Price: Prior to 2009 we were very active in issuing Tier 1 into the offshore markets. Issuing into the institutional market is comparatively quick to execute, compared to the domestic retail market which takes about six weeks from launch to settlement. The legal documentation is also relatively hassle free.
To Arthur again, would you have any interest in gross pay Tier 1 issues from Australian issuers?
Lau: I encourage Australian banks to look to the offshore market because we have a sizable exposure to bank capital paper and as this paper matures and is called, we need to find new issues to invest in. We look at some ASX-listed paper, but buying local currency paper adds an additional currency risk and swap cost.
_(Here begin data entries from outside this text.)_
Lemma wordswap_length (l : list byte) : length (wordswap l) = length l.
Proof.
  induction l as [l IH] using (well_founded_induction
    (Wf_nat.well_founded_ltof _ (@length byte))).
  destruct l as [|b0 [|b1 [|b2 [|b3 rest]]]]; try reflexivity.
  cbn [wordswap length]. rewrite IH; [reflexivity|].
  unfold Wf_nat.ltof. cbn [length]. lia.
Qed.

Lemma wordswap_app (l1 l2 : list byte) :
  (length l1 mod 4 = 0)%nat ->
  wordswap (l1 ++ l2) = wordswap l1 ++ wordswap l2.
Proof.
  induction l1 as [l1 IH] using (well_founded_induction
    (Wf_nat.well_founded_ltof _ (@length byte))).
  intros Hm.
  destruct l1 as [|b0 [|b1 [|b2 [|b3 rest]]]]; try reflexivity;
    try (cbn in Hm; discriminate).
  cbn [wordswap app]. rewrite IH; [reflexivity| |].
  - unfold Wf_nat.ltof. cbn [length]. lia.
  - cbn [length] in Hm.
    replace (S (S (S (S (length rest))))) with (length rest + 1 * 4)%nat
      in Hm by lia.
    rewrite Nat.Div0.mod_add in Hm. exact Hm.
Qed.

Lemma wordswap_involutive (l : list byte) : wordswap (wordswap l) = l.
Proof.
  induction l as [l IH] using (well_founded_induction
    (Wf_nat.well_founded_ltof _ (@length byte))).
  destruct l as [|b0 [|b1 [|b2 [|b3 rest]]]]; try reflexivity.
  cbn [wordswap]. rewrite IH; [reflexivity|].
  unfold Wf_nat.ltof. cbn [length]. lia.
Qed.

Lemma nwords_spec (n : Z) (i : nat) :
  Z.of_nat i * 4 < n <-> (i < nwords n)%nat.
Proof.
  unfold nwords.
  pose proof (Z.div_mod (n + 3) 4 ltac:(lia)) as E.
  pose proof (Z.mod_pos_bound (n + 3) 4 ltac:(lia)) as B.
  split; intros H; lia.
Qed.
At the moment it is challenging because the yield spread isn’t enough for us to justify the cost of the swap. In recent months, currency volatility has meant we have passed on a few trades.
To the issuers, would you consider offering Tier 2 issues to the Asian investor market and what would be the key drivers behind this decision?
Price: We would certainly encourage Asian participation in our deals. The Asian private bank market was one of the first to embrace the new style of capital securities and interest from private banks in the region has been very resilient.
Ledingham: For Tier 2 issuance Bank of Queensland is more focused on the domestic market, but we would encourage Asian investors to participate in our larger transactions. Our capital requirement are quite small and the local market has proved adequate enough.
Caelli: We strongly encourage Asian participation in our Tier 2 deals and would like to actively market our transactions in the region. We recognise the success of recent transactions that have attracted strong demand from Asia and we would like to be part of this.
Would you consider doing roadshows to the region?
Caelli: Absolutely. It is very important for us to grow our profile in Asia. It is always beneficial to have one-on-one meetings with investors because it is more personal and gives you a better opportunity to sell your story and gauge what investors are interested in.
Do investors have a preference for any particular tenor or structure with Tier 2 capital issues? Is preference yield driven?
Lau: Assuming the credit is solid, we don’t have a preference between 10-year bullets and 10-year non-call-5 structures. But since some of our mandates have a specific maturity date, we tend to price an issue to the call date and prefer bonds that are highly likely to be called. We look at the quality of the company and the strength of the management which is why it is important to have the one-on-one relationship.
Would investors be comfortable buying issues with longer tenors – for example a 12-year non-call-7? Would a 7-year call date be reasonable?
Lau: I think it is feasible. We invest in perpetuals for example, so whether an issue is callable in 5 years or 7 years is only a matter of pricing.
What is the view from issuers on longer tenor Tier 2 bonds?
Caelli: Sometimes it depends how the rating agencies treat the capital and it is important for us to maintain appropriate capital ratios. We would look at what the investor base wants and at the moment the sweet spot for investors is 10-year non-call-5. Having said that, if we can extend the tenor and get reasonable treatment from the agencies, it would be beneficial.